*** Block opens ***
Lemma sp_enqueueBatch r k l items fixed :
  sp_st cap r k l → len items <= cap → len items <= k →
  ends (spmcEnqueueBatch items fixed) r (λ '(n, rest) r', same_config r r' ∧
    n = granted fixed (len items) (cap - len l) ∧
    sp_st cap r' (k - n) (l ++ take (Z.to_nat n) items) ∧
    ∃ rm, rest = rm - n ∧
      fresh_room (p_exactBatchCounts (q_producer r)) (len items) n rm (cap - len l)).
Proof.
  intros (P & C & Hst & Hk0 & Hk) Hd Hkl. pose proof sp_cap. pose proof (sp_bounds _ _ _ _ _ Hst).
  pose proof (len_nonneg items). destruct (sp_cursor _ _ _ _ _ Hst) as (Hcu & _ & _).
  destruct (sp_mask _ _ _ _ _ Hst) as [Hm _]. destruct (sp_released _ _ _ _ _ Hst) as (Hre0 & Hfit0 & _).
  unfold spmcEnqueueBatch. apply ends_bind, ends_load. rewrite (mask_capacity cap Hcap), Hcu by done.
  set (re0 := p_released (q_producer r)) in *. cbv zeta.
  rewrite (u64_small (P - re0)), (u64_small (cap - (P - re0))) by (unfold is_u64; lia).
  destruct (admission fixed (p_exactBatchCounts (q_producer r)) cap (len items) (cap - (P - re0))
    (cap - len l)) as [Hn Hf]; [lia..|].
  rewrite (proj2 (Z.ltb_ge cap _)), orb_false_r in Hn, Hf by lia.
  set (refresh := _ || _ || _) in *. set (n := granted fixed (len items) (cap - len l)) in *.
  apply ends_bind, (sp_usedSlots r P C l); [done|]. fold re0. cbv zeta.
  destruct (sp_released_choice r P C l refresh Hst) as (Hre & Hfit & Hlink & Hst').
  fold re0 in Hre, Hfit, Hlink, Hst'. set (re := if refresh then C else re0) in *.
  replace (if refresh then cap - len l else cap - (P - re0)) with (cap - (P - re)) in Hn, Hf
    by (unfold re; destruct refresh; lia).
  clearbody n re. unfold granted in Hn. rewrite (u64_small (cap - (P - re))) by (unfold is_u64; lia).
  assert (n = 0 → ends (mret (0, cap - (P - re))) (set_released re r)
    (λ '(n', rest) r', same_config r r' ∧ n' = n ∧
      sp_st cap r' (k - n') (l ++ take (Z.to_nat n') items) ∧
      ∃ rm, rest = rm - n' ∧
        fresh_room (p_exactBatchCounts (q_producer r)) (len items) n' rm (cap - len l))) as Hzero.
  { intros Hn0. rewrite Hn0 in Hf. apply ends_ret. rewrite take_0, app_nil_r, (Z.sub_0_r k).
    split_and!; [done..|by apply (sp_intro _ P C)|]. exists (cap - (P - re)). split; [lia|done]. }
  destruct (fixed && _); [by apply Hzero|].
  rewrite <- Hn. destruct (Z.eqb_spec n 0) as [Hz0|Hz0]; [by apply Hzero|].
  rewrite Hm, mask_index by done. rewrite (u32_small n) by (unfold is_u32; lia).
  assert (len (take (Z.to_nat n) items) = n) as Hl by (apply len_take; lia).
  apply ends_bind, (ends_writeBatch cap Hcap); [apply Hst|lia|lia|].
  intros es' Haw. apply ends_bind, (sp_publishCursor r P C l); [done|lia|lia|]. apply ends_ret.
  rewrite (u64_small (cap - (P - re) - n)) by (unfold is_u64; lia).
  split_and!; [done..| |by eexists]. apply (sp_intro _ (P + n) C); [|lia..].
  rewrite <- Hl at 1 2. apply (sp_produced r P C l); [done|rewrite ?Hl; lia..|done|done].
Qed.

Lemma sp_EnqueueBulk r k l xs :
  sp_st cap r k l → len xs <= k →
  ends (EnqueueBulk xs) r (λ '(free, err) r', same_config r r' ∧
    let max := p_maxBatch (q_producer r) in
    if max <? len xs
    then err = Some (BatchLengthError "enqueue" (len xs) max cap) ∧ sp_st cap r' k l ∧
         free = cap - len l
    else if len l + len xs <=? cap
    then err = None ∧ sp_st cap r' (k - len xs) (l ++ xs) ∧
         reported free (cap - len l - len xs) (p_exactBatchCounts (q_producer r) = true ∨ xs = [])
    else err = Some ErrFull ∧ sp_st cap r' k l ∧ free = cap - len l).
Proof.
  intros Hq Hkl. pose proof Hq as (P & C & Hst & Hk0 & Hk). pose proof sp_cap.
  pose proof (sp_bounds _ _ _ _ _ Hst). pose proof (len_nonneg xs).
  pose proof (sp_maxEnqueue _ _ _ _ _ Hst).
  unfold EnqueueBulk. apply ends_bind, ends_load.
  rewrite (mask_capacity cap Hcap) by apply Hst. rewrite orb_ltb_max by lia. cbv zeta.
  destruct (Z.ltb_spec (p_maxBatch (q_producer r)) (len xs)) as [Hlong|Hshort].
  { apply ends_bind, (sp_usedSlots r P C l); [done|]. apply ends_ret.
    rewrite u64_small by (unfold is_u64; lia). split_and!; [done..| |lia].
    apply (sp_intro _ P C); [by apply sp_release_known|done..]. }
  apply ends_bind. eapply ends_mono; [apply (sp_enqueueBatch r k l xs true Hq); lia|].
  intros [n rest] r' (Hs & Hn & Hst' & rm & -> & Hf). apply ends_ret. split; [done|].
  destruct (Z.leb_spec (len l + len xs) cap).
  - rewrite granted_all in Hn by lia. subst n. rewrite Z.eqb_refl.
    rewrite take_ge in Hst' by (unfold len; lia). split_and!; [done..|].
    eapply fresh_reported; [done|]. intros [?| ->]; auto.
  - rewrite granted_none in Hn by lia. subst n. rewrite (Z.sub_0_r k), take_0, app_nil_r in Hst'.
    destruct (Z.eqb_spec 0 (len xs)); [lia|]. split_and!; [done..|]. destruct Hf as [_ Hf].
    rewrite Hf; lia.
Qed.
(* ===== verification/WaitSide.v ===== *)
(** * One side of the wakeup protocol (src/workq/waitside.go)

    A side of a work queue counts its registered pollers and its parked callers in one atomic
    word and keeps the parked callers in a doubly linked list under a mutex. The operations are
    programs of atomic actions; links and [listed] are read and written only under the mutex, so
    one list operation is one action. Locking a held mutex and receiving a token that was not
    sent block the goroutine. Diagnostics are off (the counters are nil) and the test hooks are
    nil, as in a queue built without [WithDiagnostics]. *)

From Stdlib Require Import ZArith Lia.
From stdpp Require Import prelude list gmap.
From S2P Require Import Prelude Prog.

Module WaitSide.
Import Prog.

(** ** The state word *)

Definition onePoller : Z := 1.
Definition oneParked : Z := Z.shiftl 1 32.
Definition closedFlag : Z := Z.shiftl 1 63.
Definition countMask : Z := Z.shiftl 1 31 - 1.

Definition pollers (word : Z) : Z := u32 (Z.land word countMask).
Definition parked (word : Z) : Z := u32 (Z.land (Z.shiftr word 32) countMask).
Definition closed (word : Z) : bool := negb (Z.land word closedFlag =? 0).
Definition needsWake (word : Z) : bool := (pollers word =? 0) && (0 <? parked word).

(** ** Waiters and the side *)

(** Waiters are named by locations; [w_token] is whether the channel holds a token. *)
Record waiter := Waiter {
  w_token : bool;
  w_prev : option nat;
  w_next : option nat;
  w_listed : bool;
}.

(** [waiters] is the memory of the waiters used with this side. *)
Record waitSide := MkSide {
  s_word : Z;
  s_mu : bool;
  s_oldest : option nat;
  s_newest : option nat;
  s_pool : list nat;
  waiters : gmap nat waiter;
}.

Definition set_word x sd :=
  MkSide x (s_mu sd) (s_oldest sd) (s_newest sd) (s_pool sd) (waiters sd).
Definition set_mu b sd :=
  MkSide (s_word sd) b (s_oldest sd) (s_newest sd) (s_pool sd) (waiters sd).
Definition set_oldest p sd :=
  MkSide (s_word sd) (s_mu sd) p (s_newest sd) (s_pool sd) (waiters sd).
Definition set_newest p sd :=
  MkSide (s_word sd) (s_mu sd) (s_oldest sd) p (s_pool sd) (waiters sd).
Definition set_pool ps sd :=
  MkSide (s_word sd) (s_mu sd) (s_oldest sd) (s_newest sd) ps (waiters sd).
Definition set_waiters h sd :=
  MkSide (s_word sd) (s_mu sd) (s_oldest sd) (s_newest sd) (s_pool sd) h.

Definition with_token b w := Waiter b (w_prev w) (w_next w) (w_listed w).
Definition with_prev p w := Waiter (w_token w) p (w_next w) (w_listed w).
Definition with_next p w := Waiter (w_token w) (w_prev w) p (w_listed w).
Definition with_listed b w := Waiter (w_token w) (w_prev w) (w_next w) b.

Definition zero_side : waitSide := MkSide 0 false None None [] ∅.

Abbreviation M := (prog waitSide).

(** [p.field = value]; a nil or dangling pointer panics. *)
Definition write (p : option nat) (f : waiter → waiter) (sd : waitSide) : option waitSide :=
  p ← p; w ← waiters sd !! p; Some (set_waiters (<[p := f w]> (waiters sd)) sd).
Definition read {B} (p : option nat) (f : waiter → B) (sd : waitSide) : option B :=
  p ← p; f <$> waiters sd !! p.

Definition panic {S B} : prog S B := access (λ _, None).

(** ** The word and the mutex *)

Definition word_cell : cell waitSide := Cell s_word set_word.

(** [side.load] and [side.compareAndSwap]. *)
Definition loadWord : M Z := Load word_cell.
Definition compareAndSwap (current updated : Z) : M bool := CompareAndSwap word_cell current updated.

Definition Lock : M unit :=
  await (λ sd, if s_mu sd then [] else [(set_mu true sd, tt)]).
Definition Unlock : M unit :=
  access (λ sd, if s_mu sd then Some (set_mu false sd, tt) else None).

(** ** Waiters, tokens and the pool *)

Definition newWaiter : M nat :=
  act (λ sd, let p := fresh (dom (waiters sd)) in
    (set_waiters (<[p := Waiter false None None false]> (waiters sd)) sd, p)).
*** Block closes ***
Print nothing except the lines from the line containing "await (λ sd, if" to the end of the listing, exactly as written.

  await (λ sd, if s_mu sd then [] else [(set_mu true sd, tt)]).
Definition Unlock : M unit :=
  access (λ sd, if s_mu sd then Some (set_mu false sd, tt) else None).

(** ** Waiters, tokens and the pool *)

Definition newWaiter : M nat :=
  act (λ sd, let p := fresh (dom (waiters sd)) in
    (set_waiters (<[p := Waiter false None None false]> (waiters sd)) sd, p)).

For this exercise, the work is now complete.